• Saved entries
..........
(* ===== verification/Replay.v ===== *)
(** * Replaying the log after a restart (src/conductor/fsm.go, src/conductor/node.go)

    A Raft node that restarts applies the committed entries after its last
    snapshot again. The state machine compares no log index with the applied one:
    over a durable engine, which holds their effects already, each entry is
    validated and applied as if it were new. Proposals that read a key they write
    are refused then, and nothing changes; others are applied a second time. *)

From S2P Require Import Prelude Types Wire EngineSpec Shard BTree Memory Fsm Occ Direct Reopen Raft.
From S2P Require Import Mvcc MvccSpec Sharded ShardedSpec Batching Loop Scenarios.

(** A proposal that read, not as a debit, a key it writes, at a version before
    its own. *)
Definition guarded (idx : Z) (p : Proposal) : Prop :=
  ∃ re, re ∈ ReadSet p ∧ re_Key re ∈ map we_Key (Writes p) ∧ re_IsDebit re = false
    ∧ isReserved (re_Key re) = false ∧ re_Epoch re < idx.

(** Indices of a list of commits, increasing from [i]. *)
Fixpoint increasing (i : Z) (cs : list (Z * Proposal)) : Prop :=
  match cs with
  | [] => True
  | c :: cs' => i < c.1 ∧ is_u64 c.1 ∧ client_proposal c.2 ∧ increasing c.1 cs'
  end.

Lemma increasing_weaken i j cs : j <= i → increasing i cs → increasing j cs.
Proof. destruct cs; simpl; [done|]. intros ? (? & ?). split; [lia|done]. Qed.

Lemma accepted_increasing i logs rs : logs_wf i logs → increasing i (accepted_logs logs rs).
Proof.
  revert i rs. induction logs as [|log logs IH]; intros i rs Hw; [by destruct rs|]. destruct rs as [|r rs]; [done|].
  destruct Hw as (Hi & Hu & Hp & Hw). simpl. specialize (IH _ rs Hw).
  destruct (log_proposal log) as [p|]; [|eapply increasing_weaken; [|exact IH]; lia].
  destruct (is_ok r); [|eapply increasing_weaken; [|exact IH]; lia]. simpl. auto.
Qed.

(** A version that has passed [b] stays past it under later commits. *)
Lemma commits_version_stays b i cs m k :
  isReserved k = false → b <= i → increasing i cs → b <= Epoch (ver m k) → b <= Epoch (ver (commits m cs) k).
Proof.
  intros Hk. revert i m. induction cs as [|[idx p] cs IH]; intros i m Hbi Hi Hb; [done|].
  simpl in Hi. destruct Hi as (Hlt & Hu & Hp & Hi). simpl. apply (IH idx); [lia|done|].
  destruct (decide (k ∈ map we_Key (Writes p))) as [Hin|Hn].
  - rewrite ver_commit_written by (done || by apply client_user). lia.
  - by destruct (commit_other_key m idx p k) as [_ ->]; [..|done]; [done|done|by apply client_user|].
Qed.

Lemma commits_version_written i cs m idx p k :
  isReserved k = false → increasing i cs → (idx, p) ∈ cs → k ∈ map we_Key (Writes p) →
  idx <= Epoch (ver (commits m cs) k).
Proof.
  intros Hk. revert i m. induction cs as [|[idx' p'] cs IH]; intros i m Hi Hin Hw; [by apply elem_of_nil in Hin|].
  simpl in Hi. destruct Hi as (Hlt & Hu & Hp & Hi). simpl.
  apply elem_of_cons in Hin as [[= <- <-]|Hin]; [|by eapply IH].
  eapply commits_version_stays; [done|reflexivity|exact Hi|].
  rewrite ver_commit_written by (done || by apply client_user). lia.
Qed.

(** One stale read that is not a debit is enough for a conflict. *)
Lemma detectConflict_stale ke sh rs re :
  re ∈ rs → re_Epoch re < Epoch (epoch_of ke (re_Key re)) → re_IsDebit re = false → detectConflict ke sh rs = true.
Proof.
  intros Hin Hlt Hd. induction rs as [|x rs IH]; [by apply elem_of_nil in Hin|]. simpl.
  apply elem_of_cons in Hin as [->|Hin].
  - rewrite (proj2 (Z.ltb_lt _ _) Hlt). unfold exempt. by rewrite Hd, andb_false_r.
  - rewrite (IH Hin). repeat case_match; done.
Qed.

Section replay.
Context {Eng Snap Bat : Type} `{EngineLaws Eng Snap Bat}.
Context {Clock : Type} (clock_Observe : Clock → Z → Z → Clock).
Implicit Types f : dpxFSM Eng Clock.

(** A log entry that carries a guarded proposal. *)
Definition guarded_log (log : Log) : Prop := ∃ p, log_proposal log = Some p ∧ guarded (log_Index log) p.

Lemma apply_log_stale f shadow log p :
  log_proposal log = Some p →
  (∃ re, re ∈ ReadSet p ∧ re_Epoch re < Epoch (epoch_of (f_keyEpoch f) (re_Key re)) ∧ re_IsDebit re = false) →
  ∃ f', apply_log clock_Observe f shadow log = (f', shadow, res_conflict, [])
    ∧ f_engine f' = f_engine f ∧ f_keyEpoch f' = f_keyEpoch f.
Proof.
  intros Hp (re & Hin & Hlt & Hd). unfold log_proposal in Hp. unfold apply_log.
  destruct (log_command log); [|done]. simpl. destruct (Unmarshal zero_proposal (log_Data log)); try done.
  injection Hp as ->. destruct (observe_fields clock_Observe f p) as [He Hk].
  rewrite (detectConflict_stale _ _ _ re); [|done|by rewrite Hk|done]. by eexists.
Qed.

Lemma apply_logs_stale f shadow logs :
  Forall (fun log => ∃ p, log_proposal log = Some p ∧
    ∃ re, re ∈ ReadSet p ∧ re_Epoch re < Epoch (epoch_of (f_keyEpoch f) (re_Key re)) ∧ re_IsDebit re = false) logs →
  ∃ f', apply_logs clock_Observe f shadow logs = (f', replicate (length logs) res_conflict, [])
    ∧ f_engine f' = f_engine f.
Proof.
  revert f. induction logs as [|log logs IH]; intros f Hl; [by exists f|].
  apply Forall_cons in Hl as [(p & Hp & Hre) Hl].
  destruct (apply_log_stale f shadow log p Hp Hre) as (f1 & E & He & Hk). simpl. rewrite E.
  destruct (IH f1) as (f2 & -> & He2); [by rewrite Hk|]. exists f2. split; [done|]. by rewrite He2.
Qed.

(** Entries all accepted are all among the commits. *)
Lemma accepted_log_all logs log p :
  log ∈ logs → log_proposal log = Some p →
  (log_Index log, p) ∈ accepted_logs logs (replicate (length logs) res_ok).
Proof.
  intros Hin Hp. induction logs as [|x logs IH]; [by apply elem_of_nil in Hin|]. simpl.
  apply elem_of_app. apply elem_of_cons in Hin as [<-|Hin]; [left|right; by apply IH].
  rewrite Hp. by left.
Qed.

(** C34. Replaying the log is harmless for guarded proposals, those that read, not
    as a debit, an unreserved key they write, at a version before their own. A
    batch of such entries of client proposals, with increasing 64-bit indices,
    was applied on a good state machine whose version records are intact (nine
    bytes at least) and every one accepted; the node restarts on an engine that
    holds the same store and whose raw iterator reports no error; every key with
    a version record is within reach of the scan that rebuilds the epoch map (the
    empty key is not). Then opening succeeds, applying the same entries again
    refuses every one, and the store stays as it was. *)
Theorem replay_guarded i f logs f1 ns f0 :
  finv i f → logs_wf i logs → Forall guarded_log logs → versions_wf (f_store f) →
  applyBatch clock_Observe f logs = (f1, replicate (length logs) res_ok, ns) →
  (∀ k, is_Some (f_store f1 !! versionKey k) → scanned k) →
  eng_inv (f_engine f0) → f_store f0 = f_store f1 →
  (eng_RawIter (f_engine f0) rawIterStart rawIterEnd).2 = None →
  ∃ f2 f3, open (fun _ => false) f0 = Ok f2
    ∧ applyBatch clock_Observe f2 logs = (f3, replicate (length logs) res_conflict, [])
    ∧ f_store f3 = f_store f1.
Proof.
  intros Hf Hw Hg Hv Ha Hsc Hi0 He0 Hraw.
  destruct (apply_logs_spec clock_Observe i f ∅ logs f1 _ ns Hf Hw Ha) as (j & _ & Hf1 & _ & Hs & _).
  { unfold no_engine_error. apply Forall_replicate. done. }
  set (cs := accepted_logs logs _) in *. pose proof (accepted_increasing i logs (replicate (length logs) res_ok) Hw) as Hinc.
  assert (versions_wf (f_store f1)) as Hv1.
  { rewrite Hs. apply versions_wf_commits; [|done]. fold cs in Hinc. clear -Hinc.
    revert i Hinc. induction cs as [|c cs IH]; intros i Hinc; [constructor|].
    destruct Hinc as (_ & _ & Hp & Hinc). constructor; [by apply client_user|by eapply IH]. }
  destruct (open_spec f0) as (ke & Hopen & Hke);
    [done|change (versions_wf (f_store f0)); by rewrite He0|done|].
  change (eng_abs (f_engine f0)) with (f_store f0) in Hke. rewrite He0 in Hke.
  pose proof (scanned_version_ke_ok ke (f_store f1) Hke Hsc) as Hok.
  eexists. destruct (apply_logs_stale (set_applied (set_keyEpoch f0 ke) (eng_CurrentSequence (f_engine f0))) ∅ logs)
    as (f3 & Hrep & He3).
  - rewrite Forall_forall in Hg |- *. intros log Hin. destruct (Hg log Hin) as (p & Hp & re & Hr & Hw' & Hd & Hres & Hlt).
    exists p. split; [done|]. exists re. split_and!; [done| |done]. simpl. rewrite Hok by done.
    pose proof (commits_version_written i cs (f_store f) (log_Index log) p (re_Key re) Hres Hinc
      (accepted_log_all logs log p Hin Hp) Hw') as Hver. rewrite <- Hs in Hver. lia.
  - exists f3. split_and!; [done|exact Hrep|]. unfold f_store. rewrite He3. exact He0.
Qed.
End replay.

(** ** Concrete replays *)

Definition after_log (logs : list Log) : MemFSM := (applyBatch no_clock fresh_fsm logs).1.1.

Lemma rmw_log_wf : logs_wf 0 [log_of 3 rmw_a].
Proof.
  cbn [logs_wf]. split_and!; try (cbn; width_lia); try exact I.
  eapply (log_proposal_client _ rmw_a); [vm_compute; reflexivity|].
  apply (bool_decide_unpack _). vm_compute. exact I.
Qed.

(** The only version record after it is that of [a]. *)
Lemma rmw_log_scanned f1 ns :
  applyBatch no_clock fresh_fsm [log_of 3 rmw_a] = (f1, [res_ok], ns) →
  ∀ k, is_Some (f_store f1 !! versionKey k) → scanned k.
Proof.
  intros E k Hk.
  destruct (apply_logs_spec no_clock 0 fresh_fsm ∅ [log_of 3 rmw_a] f1 [res_ok] ns fresh_finv rmw_log_wf E
    ltac:(by repeat constructor))
    as (j & _ & _ & _ & Hs & _).
  rewrite Hs, f_store_fresh in Hk. cbn [accepted_logs] in Hk.
  assert (log_proposal (log_of 3 rmw_a) = Some rmw_a) as Hp by (vm_compute; reflexivity). rewrite Hp in Hk. clear E Hs Hp.
  destruct (decide (k = k_a)) as [->|Hne]; [apply (bool_decide_unpack _); vm_compute; exact I|].
  exfalso. destruct Hk as [v Hk]. revert Hk. change (commits ∅ _) with (commit ∅ (3, rmw_a)). unfold commit.
  rewrite lookup_spec_ops_notin; [by rewrite lookup_empty|].
  intros (o & Ek & Ho)%list_elem_of_fmap. apply elem_of_app in Ho as [Ho|Ho].
  - change (writes_ops _ _) with (write_ops 3 (set_a 7) ++ []) in Ho. rewrite app_nil_r in Ho.
    apply write_ops_keys in Ho as [Eo|Eo]; rewrite Eo in Ek.
    + symmetry in Ek. exact (user_key_ne_version k_a k eq_refl Ek).
    + apply (inj versionKey) in Ek. exact (Hne Ek).
  - apply list_elem_of_singleton in Ho. subst o. exact (versionKey_ne_applied k Ek).
Qed.

Lemma replay_guarded_witness :
  ∃ f2 f3, open (fun _ => false) (newFSM (f_engine (after_log [log_of 3 rmw_a])) SyncNone false None tt) = Ok f2
    ∧ applyBatch no_clock f2 [log_of 3 rmw_a] = (f3, [res_conflict], [])
    ∧ f_store f3 = f_store (after_log [log_of 3 rmw_a]).
Proof.
  assert (log_proposal (log_of 3 rmw_a) = Some rmw_a) as Hp by (vm_compute; reflexivity).
  destruct (applyBatch no_clock fresh_fsm [log_of 3 rmw_a]) as [[f1 rs] ns] eqn:E.
  assert (rs = [res_ok]) as -> by (change rs with ((f1, rs, ns).1.2); rewrite <- E; vm_compute; reflexivity).
  assert (after_log [log_of 3 rmw_a] = f1) as E1 by (unfold after_log; rewrite E; reflexivity).
  rewrite E1.
  apply (replay_guarded no_clock 0 fresh_fsm [log_of 3 rmw_a] f1 ns).
  - apply fresh_finv.
  - apply rmw_log_wf.
  - constructor; [|constructor]. exists rmw_a. split; [exact Hp|]. exists (rd k_a 0).
    split_and!; [by left|by left|reflexivity|reflexivity|cbn; lia].
  - rewrite f_store_fresh. apply versions_wf_empty.
  - exact E.
  - exact (rmw_log_scanned f1 ns E).
  - destruct (apply_logs_spec no_clock 0 fresh_fsm ∅ [log_of 3 rmw_a] f1 [res_ok] ns fresh_finv rmw_log_wf E
      ltac:(by repeat constructor)) as (j & _ & Hf1 & _). apply Hf1.
  - reflexivity.
  - reflexivity.
Defined.

(** Replaying the log credits twice: an entry that credits 5 is applied; the
    node restarts on the durable engine and applies the entry again, accepts it,
    and the balance is 10. *)
Theorem replay_doubles_credit :
  let log := [log_of 1 (prop [] [credit_a 5])] in
  let '(f1, rs1, _) := applyBatch no_clock fresh_fsm log in
  match open (fun _ => false) (newFSM (f_engine f1) SyncNone false None tt) with
  | Ok f2 =>
      let '(f3, rs3, _) := applyBatch no_clock f2 log in
      rs1 = [res_ok] ∧ Get (f_engine f1) k_a = Some (encodeInt64 5) ∧ f_applied f2 = 1
      ∧ rs3 = [res_ok] ∧ Get (f_engine f3) k_a = Some (encodeInt64 10)
  | _ => False
  end.
Proof. vm_compute. split_and!; reflexivity. Qed.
..........
• AIM OF THE TASK
Above are the entries. Copy exactly the part that opens with the line containing "(eng_RawIter (f_engine f0)" and closes with the line containing "set (cs := accepted_logs", and no more.

• TASK SOLUTION
  (eng_RawIter (f_engine f0) rawIterStart rawIterEnd).2 = None →
  ∃ f2 f3, open (fun _ => false) f0 = Ok f2
    ∧ applyBatch clock_Observe f2 logs = (f3, replicate (length logs) res_conflict, [])
    ∧ f_store f3 = f_store f1.
Proof.
  intros Hf Hw Hg Hv Ha Hsc Hi0 He0 Hraw.
  destruct (apply_logs_spec clock_Observe i f ∅ logs f1 _ ns Hf Hw Ha) as (j & _ & Hf1 & _ & Hs & _).
  { unfold no_engine_error. apply Forall_replicate. done. }
  set (cs := accepted_logs logs _) in *. pose proof (accepted_increasing i logs (replicate (length logs) res_ok) Hw) as Hinc.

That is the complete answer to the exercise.